To M. Schwartz
> We have gone around in one big loop. In an earlier message you
> described three apparently seperate "theories" of stuttering (organic
> based, tension based and learning based), then made the following statement:
> > > "So, as you can see, all three theories are correct and all have their
> > > appropriate place in the model"
> > >
> To this I replied the following
> > Indeed I think all three "theories" are "correct" i.e. they cover
> > likely important aspects of the stuttering phenomenon, but I fail
> > to see how your model is a particularly parsimonious way to account
> > for them.
> > An organic weakness can easily make someone more vulnerable to
> > tension (some people blush instead of stuttering - my palms sweat...AND
> > I (used to) stutter under tension). In addition, when faced with
> > difficulties, we learn behaviors that seem to help us overcome them.
> > Sometimes these behaviors end up being worse than the problem. Persons
> > who blush may cover their faces with their hands, which may end up
> > being more noticeable than the blushing...
> > In this context one can have therapies that work at decreasing tension,
> > unlearning unproductive behaviors and/or learning good ones, and, if
> > a good drug is found, the "root" organic problem might be addressed
> > as well (too much or too little seratonen...or what have you).

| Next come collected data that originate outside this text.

(** The public half re-derived from the stored private octets. *)
Definition rederive_public (self : t) (suite : CipherSuite.t) : result bytes :=
  h <- CipherSuite.hpke suite ;;
  priv <- KEM.deserialize_private (HPKE.kem h) (data self) ;;
  Ok (KEM.serialize (HPKE.kem h) (KEM.public_key (HPKE.kem h) priv)).

End Operations.
End HPKEPrivateKey.

(** ** SignaturePublicKey and SignaturePrivateKey *)

(** [SIGN_LABEL(label)] is [from_ascii("MLS 1.0 " label)], the two literals
    joined by the compiler. *)
Definition SIGN_LABEL (label : string) : bytes :=
  from_ascii ("MLS 1.0 " ++ label).

Module sign_label.
Definition mls_content : bytes := SIGN_LABEL "MLSContentTBS".
Definition leaf_node : bytes := SIGN_LABEL "LeafNodeTBS".
Definition key_package : bytes := SIGN_LABEL "KeyPackageTBS".
Definition group_info : bytes := SIGN_LABEL "GroupInfoTBS".
End sign_label.

(** [struct SignContent], with [TLS_SERIALIZABLE(label, content)]. *)
Module SignContent.
Record t : Type := {
  label : bytes;
  content : bytes
}.

(** Modelled from the spec: a struct is marshalled as the concatenation of
    its members' encodings in declaration order. *)
Definition marshal (c : t) : bytes :=
  tls.opaque (label c) ++ tls.opaque (content c).
End SignContent.

Module SignaturePublicKey.

Record t : Type := { data : bytes }.

Section Operations.
Context `{P : Primitives}.

Definition verify (self : t) (suite : CipherSuite.t)
    (label message signature : bytes) : result bool :=
  let content :=
    SignContent.marshal {| SignContent.label := label;
                           SignContent.content := message |} in
  s <- CipherSuite.sig suite ;;
  pub <- Signature.deserialize s (data self) ;;
  s' <- CipherSuite.sig suite ;;
  Ok (Signature.verify s' content signature pub).

End Operations.
End SignaturePublicKey.

Module SignaturePrivateKey.

Record t : Type := {
  data : bytes;
  public_key : SignaturePublicKey.t
}.

(** [SignaturePrivateKey::SignaturePrivateKey(priv_data, pub_data)]. *)
Definition make (priv_data pub_data : bytes) : t :=
  {| data := priv_data;
     public_key := {| SignaturePublicKey.data := pub_data |} |}.

Section Operations.
Context `{P : Primitives}.

(** [generate]; [rnd] is the randomness [generate_key_pair] draws. *)
Definition generate (suite : CipherSuite.t) (rnd : bytes) : result t :=
  s <- CipherSuite.sig suite ;;
  let priv := Signature.generate_key_pair s rnd in
  s1 <- CipherSuite.sig suite ;;
  let priv_data := Signature.serialize_private s1 priv in
  let pub := Signature.public_key s priv in
  s2 <- CipherSuite.sig suite ;;
  let pub_data := Signature.serialize s2 pub in
  Ok (make priv_data pub_data).

Definition parse (suite : CipherSuite.t) (data : bytes) : result t :=
  s <- CipherSuite.sig suite ;;
  priv <- Signature.deserialize_private s data ;;
  let pub := Signature.public_key s priv in
  s1 <- CipherSuite.sig suite ;;
  let pub_data := Signature.serialize s1 pub in
  Ok (make data pub_data).

Definition derive (suite : CipherSuite.t) (secret : bytes) : result t :=
  s <- CipherSuite.sig suite ;;
  let priv := Signature.derive_key_pair s secret in
  s1 <- CipherSuite.sig suite ;;
  let priv_data := Signature.serialize_private s1 priv in
  let pub := Signature.public_key s priv in
  s2 <- CipherSuite.sig suite ;;
  let pub_data := Signature.serialize s2 pub in
  Ok (make priv_data pub_data).

Definition sign (self : t) (suite : CipherSuite.t) (label message : bytes)
    : result bytes :=
  let content :=
    SignContent.marshal {| SignContent.label := label;
                           SignContent.content := message |} in
  s <- CipherSuite.sig suite ;;
  priv <- Signature.deserialize_private s (data self) ;;
  s' <- CipherSuite.sig suite ;;
  Ok (Signature.sign s' content priv).

(** The public half re-derived from the stored private octets. *)
Definition rederive_public (self : t) (suite : CipherSuite.t) : result bytes :=
  s <- CipherSuite.sig suite ;;
  priv <- Signature.deserialize_private s (data self) ;;
  Ok (Signature.serialize s (Signature.public_key s priv)).

End Operations.
End SignaturePrivateKey.

(** ** The specification's reading of the key-schedule helper *)

(** Written after the specification's three steps for [expand_with_label]:
    prepend "mls10 " to the label; encode the [HKDFLabel] as a 16-bit
    big-endian length followed by two variable-length vectors; hand the
    encoding to [KDF.expand] with the full [L]. *)
Definition spec_hkdf_label (label : string) (context : bytes) (L : Z) : bytes :=
  let mls_label := from_ascii "mls10 " ++ from_ascii label in
  let L16 := L mod 65536 in
  [u8 (L16 / 256); u8 L16] ++ tls.opaque mls_label ++ tls.opaque context.

Definition spec_expand_with_label (kdf : KDF.t) (secret : bytes)
    (label : string) (context : bytes) (L : Z) : bytes :=
  KDF.expand kdf secret (spec_hkdf_label label context L) L.

(** The specification's table of signature schemes, one per supported ID. *)
Definition spec_signature_scheme (id : CipherSuite.ID)
    : option SignatureScheme :=
  match id with
  | 1 | 3 => Some ed25519
  | 2 => Some ecdsa_secp256r1_sha256
  | 4 | 6 => Some ed448
  | 5 => Some ecdsa_secp521r1_sha512
  | _ => None
  end.

(** ** A small instance of the primitive library

    Arithmetic on single octets stands in for the real algorithms, so that the
    operations above can be run and the algebraic laws assumed of the
    primitives can be seen to hold together. *)

Module Toy.

Definition tag (b : bytes) : byte :=
  u8 (fold_left (fun acc x => acc * 31 + byte_val x + 1) b 0).

Definition mul (a b : byte) : byte := u8 (byte_val a * byte_val b).

Definition base : byte := x05.

Definition one_octet (what : string) (b : bytes) : result byte :=
  match b with
  | [x] => Ok x
  | _ => Err (InvalidParameterError what)
  end.

Definition kem : KEM.t byte byte :=
  {| KEM.generate_key_pair := fun rnd => tag rnd;
     KEM.derive_key_pair := fun ikm => tag (x01 :: ikm);
     KEM.public_key := fun sk => mul sk base;
     KEM.serialize := fun pk => [pk];
     KEM.deserialize := one_octet "toy KEM public key";
     KEM.serialize_private := fun sk => [sk];
     KEM.deserialize_private := one_octet "toy KEM private key";
     KEM.encap := fun rnd pk =>
       let e := tag rnd in ([mul e base], [mul e pk]);
     KEM.decap := fun enc sk =>
       match enc with
       | [e] => [mul sk e]
       | _ => []
       end |}.

Definition kdf : KDF.t :=
  {| KDF.extract := fun salt ikm => [tag salt; tag ikm];
     KDF.expand := fun prk info L =>
       List.map (fun i => tag (prk ++ info ++ [u8 (Z.of_nat i)]))
                (List.seq 0 (Z.to_nat L));
     KDF.hash_size := 2 |}.

Definition aead_tag (key nonce aad pt : bytes) : byte :=
  tag (tls.opaque key ++ tls.opaque nonce ++ tls.opaque aad ++ pt).

Definition aead : AEAD.t :=
  {| AEAD.seal := fun key nonce aad pt => aead_tag key nonce aad pt :: pt;
     AEAD.open := fun key nonce aad ct =>
       match ct with
       | t :: pt =>
           if Byte.eqb t (aead_tag key nonce aad pt) then Some pt else None
       | [] => None
       end;
     AEAD.key_size := 1;
     AEAD.nonce_size := 2 |}.

Definition digest : Digest.t :=
  {| Digest.hash := fun b => [tag b; tag (x01 :: b)];
     Digest.hash_size := 2 |}.

Definition sig_public (sk : byte) : byte := u8 (byte_val sk * 3 + 1).

Definition sig : Signature.t byte byte :=
  {| Signature.generate_key_pair := fun rnd => tag rnd;
     Signature.derive_key_pair := fun ikm => tag (x02 :: ikm);
     Signature.public_key := sig_public;
     Signature.serialize := fun pk => [pk];
     Signature.deserialize := one_octet "toy signature public key";
     Signature.serialize_private := fun sk => [sk];
     Signature.deserialize_private := one_octet "toy signature private key";
     Signature.sign := fun msg sk => [tag (sig_public sk :: msg)];
     Signature.verify := fun msg sg pk => bytes_eqb sg [tag (pk :: msg)] |}.

Definition primitives : Primitives :=
  {| KEMPrivateKey := byte;
     KEMPublicKey := byte;
     SigPrivateKey := byte;
     SigPublicKey := byte;
     kem_get := fun _ => kem;
     kdf_get := fun _ => kdf;
     aead_get := fun _ => aead;
     digest_get := fun _ => digest;
     sig_get := fun _ => sig;
     key_schedule := fun _ shared info =>
       {| km_key := [tag (shared ++ info)];
          km_base_nonce := [tag shared; tag info];
          km_exporter_secret := [tag (info ++ shared)] |};
     labeled_expand := fun _ secret label info L =>
       KDF.expand kdf secret (from_ascii label ++ info) L |}.

(** Concrete values the examples run on. *)
Definition suite1 : CipherSuite.t :=
  {| CipherSuite.id := CipherSuite.X25519_AES128GCM_SHA256_Ed25519 |}.

Definition hpke_key : HPKEPrivateKey.t :=
  HPKEPrivateKey.make [x07] [x23].

Definition forged : HPKECiphertext.t :=
  {| HPKECiphertext.kem_output := [x05];
     HPKECiphertext.ciphertext := [x00; x61; x62] |}.

End Toy.

(** The failure [CipherSuite::get] raises for the default-constructed suite. *)
Definition uninitialized : error :=
  InvalidParameterError "Uninitialized ciphersuite".

(** The failure in the role the specification calls [HPKEDecryptionError]:
    what [HPKEPrivateKey::decrypt] raises when the context's [open] returns
    no plaintext. *)
Definition HPKEDecryptionError : error :=
  InvalidParameterError "HPKE decryption failure".

(** ** What is assumed of the primitives

    The algorithms themselves live in the primitive library.  Each law below
    is the contract of one family, stated for every handle. *)

Section Laws.
Context `{P : Primitives}.

(** A private key survives its serialization. *)
Definition KEM_private_roundtrip : Prop :=
  forall i sk,
    KEM.deserialize_private (kem_get i) (KEM.serialize_private (kem_get i) sk)
    = Ok sk.

(** A public key survives its serialization. *)
Definition KEM_public_roundtrip : Prop :=
  forall i pk,
    KEM.deserialize (kem_get i) (KEM.serialize (kem_get i) pk) = Ok pk.

(** Decapsulation recovers the secret that encapsulation shared. *)
Definition KEM_correct : Prop :=
  forall i rnd sk,
    KEM.decap (kem_get i)
      (fst (KEM.encap (kem_get i) rnd (KEM.public_key (kem_get i) sk))) sk
    = snd (KEM.encap (kem_get i) rnd (KEM.public_key (kem_get i) sk)).

(** Opening what was sealed under the same key, nonce and aad gives the
    plaintext back. *)
Definition AEAD_correct : Prop :=
  forall i key nonce aad pt,
    AEAD.open (aead_get i) key nonce aad
      (AEAD.seal (aead_get i) key nonce aad pt) = Some pt.

(** [expand] returns as many octets as it is asked for. *)
Definition KDF_expand_length : Prop :=
  forall i prk info L, 0 <= L -> size (KDF.expand (kdf_get i) prk info L) = L.

Definition Sig_private_roundtrip : Prop :=
  forall i sk,
    Signature.deserialize_private (sig_get i)
      (Signature.serialize_private (sig_get i) sk) = Ok sk.

Definition Sig_public_roundtrip : Prop :=
  forall i pk,
    Signature.deserialize (sig_get i) (Signature.serialize (sig_get i) pk)
    = Ok pk.

(** A signature verifies under the public half of the key that made it. *)
Definition Sig_correct : Prop :=
  forall i msg sk,
    Signature.verify (sig_get i) msg (Signature.sign (sig_get i) msg sk)
      (Signature.public_key (sig_get i) sk) = true.

End Laws.

(** ** Reading the TLS encoding back *)

Module tls_read.

(** Modelled from the spec: the length prefix of a vector read from the front
    of a buffer, with what is left of the buffer.  The two high bits of the
    first octet give the width of the prefix; a buffer that ends inside the
    prefix is truncated input. *)
Definition varint (b : bytes) : result (Z * bytes) :=
  match b with
  | [] => Err TLSDecodeError
  | x :: rest =>
    let v := byte_val x in
    if v <? 64 then Ok (v, rest)
    else if v <? 128 then
      match rest with
      | y :: rest' => Ok ((v - 64) * 256 + byte_val y, rest')
      | _ => Err TLSDecodeError
      end
    else if v <? 192 then
      match rest with
      | y1 :: y2 :: y3 :: rest' =>
        Ok ((v - 128) * 2 ^ 24 + byte_val y1 * 2 ^ 16
            + byte_val y2 * 2 ^ 8 + byte_val y3, rest')
      | _ => Err TLSDecodeError
      end
    else Err TLSDecodeError
  end.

> This simple explanation of how these ideas can easily be combined in
> providing a rough accounting of stuttering behavior is what I called
> "model 1" ... just as a reference point. I make no claims of having
> created or proposed a model that is "mine". Model-1, it seems to
> me, (please SLPs correct me if I am wrong) underlies most therapeutic
> efforts in stuttering.
> My question to you was and is very simple: are there stuttering behaviours
> which can be accounted for ONLY by your model and not by this
> reference model (Model-1)? I really would like to understand.